Submitted to: Research in Veterinary Science
Publication Type: Peer Reviewed Journal
Publication Acceptance Date: 10/14/2010
Publication Date: 2/1/2012
Citation: Sinha, A., Schalk, S., Lager, K.M., Wang, C., Opriessnig, T. 2012. Singular PCV2a or PCV2b infection results in apoptosis of hepatocytes in clinically affected gnotobiotic pigs. Research in Veterinary Science. 92(1):151-156. Interpretive Summary: Porcine circovirus type 2 (PCV2) is a virus that can cause a disease in pigs that is responsible for significant losses to the swine industry. Although there are now commercially available PCV2 vaccines, this virus is still a problem for pork producers. This report describes microscopic studies evaluating the potential mechanism of how this virus can affect pig cells, and thus how it could cause disease in a pig. Sometimes a cell can die after it is infected with a virus. One mechanism for cell death is called "apoptosis," a process in which the cell dies following a predictable pathway that can be identified by looking at tissues with special microscopic tests. This study compared PCV2-infected and non-infected pigs by looking at liver tissue for signs of apoptosis. Apoptosis was identified in the PCV2-infected pigs indicating this mechanism of cell death may play an important role in course of the disease. This knowledge can provide a better understanding of how this virus can affect pigs and may lead to improved vaccines.

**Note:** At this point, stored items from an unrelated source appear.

(** From a received [ServerHello] to the installed keys (steps 2 to 7). *)
Definition client_finish (fuel : nat) (r : ClientRandom) (peer : SocketAddr)
    (view : PacketView) : SM bool :=
  server_hello ← proto (ServerHello_decode (pv_payload view));
  let neg_ver := sh_protocol_version server_hello in
  if decide (neg_ver < PROTOCOL_VERSION_MIN ∨ PROTOCOL_VERSION_MAX < neg_ver)
  then throw (TeHandshake "version negotiation failed: out of range")
  else
    s ← get;
    if decide (sh_codec_accepted server_hello ∉ cfg_supported_codecs (s_config s))
    then throw (TeHandshake "server selected unsupported codec")
    else
      let shared := kex_shared (cr_secret r) (sh_ephemeral_public_key server_hello) in
      let session_id := sh_session_id server_hello in
      let transcript :=
        build_transcript (cr_nonce r) (sh_server_nonce server_hello) session_id in
      let '(enc_key, dec_key) := derive_session_keys shared transcript in
      let client_auth_tag := derive_auth_tag enc_key client_fin transcript in
      ke_payload ← proto (wire_image (mkKeyExchangeMsg session_id client_auth_tag));
      _ ← send_control HandshakeKeyExchange session_id ke_payload peer;
      confirm ← recv_session_confirm fuel peer session_id;
      match confirm with
      | None => mret false
      | Some confirm =>
          let expected_server_tag := derive_auth_tag dec_key server_fin transcript in
          if negb (constant_time_eq (sc_server_auth_tag confirm) expected_server_tag)
          then throw (TeAuthenticationFailed "server auth tag mismatch")
          else
            _ ← modify (set_session_id session_id);
            let ssrc := Z.lxor session_id (from_be (take 4 enc_key)) in
            _ ← modify (set_local_ssrc ssrc);
            _ ← modify (set_negotiated_codec (sh_codec_accepted server_hello));
            _ ← modify (set_encrypt_key (Some enc_key));
            _ ← modify (set_decrypt_key (Some dec_key));
            mret true
      end.

Fixpoint handshake_client_loop (fuel : nat) (r : ClientRandom) (peer : SocketAddr)
    (hello_payload : list Z) (attempt : Z) : SM bool :=
  _ ← send_control HandshakeClientHello 0 hello_payload peer;
  match fuel with
  | O => mret false
  | S fuel =>
      let continue_ := handshake_client_loop fuel r peer hello_payload
                         (Z.min u32_MAX (attempt + 1)) in
      ev ← recv;
      match ev with
      | RecvData data from =>
          if decide (from ≠ peer) then continue_
          else
            match PacketView_decode data with
            | Err _ => continue_
            | Ok view =>
                if decide (ph_msg_type (pv_header view)
                           ≠ MessageType_code HandshakeServerHello)
                then continue_
                else client_finish fuel r peer view
            end
      | RecvErr _ | RecvTimeout =>
          if 6 <? Z.min u32_MAX (attempt + 1)
          then throw (TeHandshake "client retries exhausted")
          else continue_
      end
  end.

Definition handshake_client (fuel : nat) (r : ClientRandom) (peer : SocketAddr) : SM bool :=
  s ← get;
  hello_payload ← proto (wire_image (client_hello_of (s_config s) r));
  handshake_client_loop fuel r peer hello_payload 0.

(** ** Server *)

(** Waiting for a [ClientHello] from the expected peer. *)
Fixpoint wait_client_hello (fuel : nat) (peer : SocketAddr) : SM (option ClientHello) :=
  match fuel with
  | O => mret None
  | S fuel =>
      ev ← recv;
      match ev with
      | RecvErr e => throw e
      | RecvTimeout => wait_client_hello fuel peer
      | RecvData data from =>
          if decide (from ≠ peer) then wait_client_hello fuel peer
          else
            match PacketView_decode data with
            | Err _ => wait_client_hello fuel peer
            | Ok view =>
                if decide (ph_msg_type (pv_header view)
                           ≠ MessageType_code HandshakeClientHello)
                then wait_client_hello fuel peer
                else h ← proto (ClientHello_decode (pv_payload view)); mret (Some h)
            end
      end
  end.

(** Waiting for a [ClientHello] from anyone; [closed] is checked each time. *)
Fixpoint wait_client_hello_any (fuel : nat) : SM (option (ClientHello * SocketAddr)) :=
  s ← get;
  if s_closed s then throw (TePeerClosed "session closed")
  else
    match fuel with
    | O => mret None
    | S fuel =>
        ev ← recv;
        match ev with
        | RecvErr e => throw e
        | RecvTimeout => wait_client_hello_any fuel
        | RecvData data from =>
            match PacketView_decode data with
            | Err _ => wait_client_hello_any fuel
            | Ok view =>
                if decide (ph_msg_type (pv_header view)
                           ≠ MessageType_code HandshakeClientHello)
                then wait_client_hello_any fuel
                else
                  match ClientHello_decode (pv_payload view) with
                  | Ok h => mret (Some (h, from))
                  | Err _ => wait_client_hello_any fuel
                  end
            end
        end
    end.

(** Waiting for the [KeyExchange]; a repeated [ClientHello] is answered by
    the same [ServerHello]. *)
Fixpoint wait_key_exchange (fuel : nat) (peer : SocketAddr) (session_id : Z)
    (sh_payload : list Z) : SM (option KeyExchangeMsg) :=
  s ← get;
  if s_closed s then throw (TePeerClosed "session closed")
  else
    match fuel with
    | O => mret None
    | S fuel =>
        let continue_ := wait_key_exchange fuel peer session_id sh_payload in
        ev ← recv;
        match ev with
        | RecvErr e => throw e
        | RecvTimeout => continue_
        | RecvData data from =>
            if decide (from ≠ peer) then continue_
            else
              match PacketView_decode data with
              | Err _ => continue_
              | Ok view =>
                  if decide (ph_msg_type (pv_header view)
                             = MessageType_code HandshakeClientHello)
                  then
                    _ ← send_control HandshakeServerHello session_id sh_payload peer;
                    continue_
                  else if decide (ph_msg_type (pv_header view)
                                  ≠ MessageType_code HandshakeKeyExchange)
                  then continue_
                  else m ← proto (KeyExchangeMsg_decode (pv_payload view)); mret (Some m)
              end
        end
    end.

Definition server_hello_of (config : Config) (r : ServerRandom) (ch : ClientHello)
    (negotiated_version chosen_codec : Z) : ServerHello :=
  mkServerHello (kex_public (sr_secret r)) (sr_nonce r) (sr_session_id r) negotiated_version
    chosen_codec (ch_sample_rate ch) (ch_channels ch) (ch_frame_duration_ms ch)
    (Z.min (ch_max_bitrate ch) (cfg_max_bitrate config))
    (Z.land (ch_capability_flags ch) (cfg_capability_flags config)).

(** From the client's hello to the installed keys: the part that the two
    server handshakes have in common. *)
Definition server_finish (fuel : nat) (r : ServerRandom) (peer : SocketAddr)
    (client_hello : ClientHello) : SM bool :=
  let client_ver := ch_protocol_version client_hello in
  if decide (client_ver < PROTOCOL_VERSION_MIN)
  then throw (TeHandshake "version negotiation failed: client version too old")
  else
    let negotiated_version := Z.min client_ver PROTOCOL_VERSION_MAX in
    let session_id := sr_session_id r in
    _ ← modify (set_session_id session_id);
    s ← get;
    let supported := cfg_supported_codecs (s_config s) in
    chosen_codec ←
      (if decide (ch_codec_preferred client_hello ∈ supported)
       then mret (ch_codec_preferred client_hello)
       else match supported with
            | c :: _ => mret c
            | [] => throw (TeHandshake "no supported codecs configured")
            end);
    _ ← modify (set_negotiated_codec chosen_codec);
    sh_payload ← proto (wire_image (server_hello_of (s_config s) r client_hello
                                      negotiated_version chosen_codec));
    _ ← send_control HandshakeServerHello session_id sh_payload peer;
    let shared := kex_shared (sr_secret r) (ch_ephemeral_public_key client_hello) in
    let transcript := build_transcript (ch_client_nonce client_hello) (sr_nonce r) session_id in
    let '(client_enc, client_dec) := derive_session_keys shared transcript in
    let '(enc_key, dec_key) := (client_dec, client_enc) in
    ke_msg ← wait_key_exchange fuel peer session_id sh_payload;
    match ke_msg with
    | None => mret false
    | Some ke_msg =>
        if decide (ke_session_id ke_msg ≠ session_id)
        then throw (TeHandshake "session_id mismatch in KeyExchange")
        else
          let expected_client_tag := derive_auth_tag dec_key client_fin transcript in
          if negb (constant_time_eq (ke_auth_tag ke_msg) expected_client_tag)
          then throw (TeAuthenticationFailed "client auth tag mismatch")
          else
            let server_auth_tag := derive_auth_tag enc_key server_fin transcript in
            sc_payload ← proto (wire_image (mkSessionConfirm session_id server_auth_tag));
            _ ← send_control HandshakeSessionConfirm session_id sc_payload peer;
            _ ← modify (set_encrypt_key (Some enc_key));
            _ ← modify (set_decrypt_key (Some dec_key));
            mret true
    end.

Technical Abstract: Porcine circovirus type 2 (PCV2) which can be further subdivide into two main genotypes, PCV2a and PCV2b, is often clinically associated with respiratory signs, failure-to-thrive, and diarrhea. The precise pathogenesis of PCV2, and in particular its involvement in apoptosis, is controversial. The objectives of this study were to determine (1) whether PCV2 is associated with apoptosis by investigating hepatic tissues from experimentally PCV2-infected clinically-unaffected and affected gnotobiotic pigs, (2) if there are differences between PCV2a and PCV2b in inducing apoptosis, and (3) if differences between apoptosis detection systems exist. Forty-eight gnotobiotic pigs were separated into five groups based on inoculation status and development of clinical disease: sham-inoculated, clinically-unaffected (n=4); PCV2a, clinically-unaffected (n=10); PCV2a, clinically-affected (n=6); PCV2b, clinically-unaffected (n=13) and PCV2b, clinically-affected (n=15). Formalin-fixed, paraffin-embedded sections of liver from all pigs were analyzed for signs of apoptosis [presence of single strand DNA breaks in the nucleus by the terminal transferase dUTP nick end labeling (TUNEL) assay or presence of intra-nuclear cleaved caspase 3 (CCasp3) demonstrated by CCasp3 immunohistochemistry (IHC)]. The tissues were also tested for presence of cytoplasmic and intra-nuclear PCV2 antigen by an IHC assay. CCasp3 and TUNEL labeling were detected in the nucleus of hepatocytes in PCV2a and PCV2b infected pigs with significantly (P < 0.05) higher levels of apoptotic cells in clinically-affected pigs with severe microscopic lesions. Regardless of PCV2 genotype (PCV2a; PCV2b), there were higher levels of PCV2 antigen in clinically-affected pigs compared to clinically-unaffected pigs. There was no difference in detection rate of apoptotic cells between the TUNEL assay and CCasp3 IHC.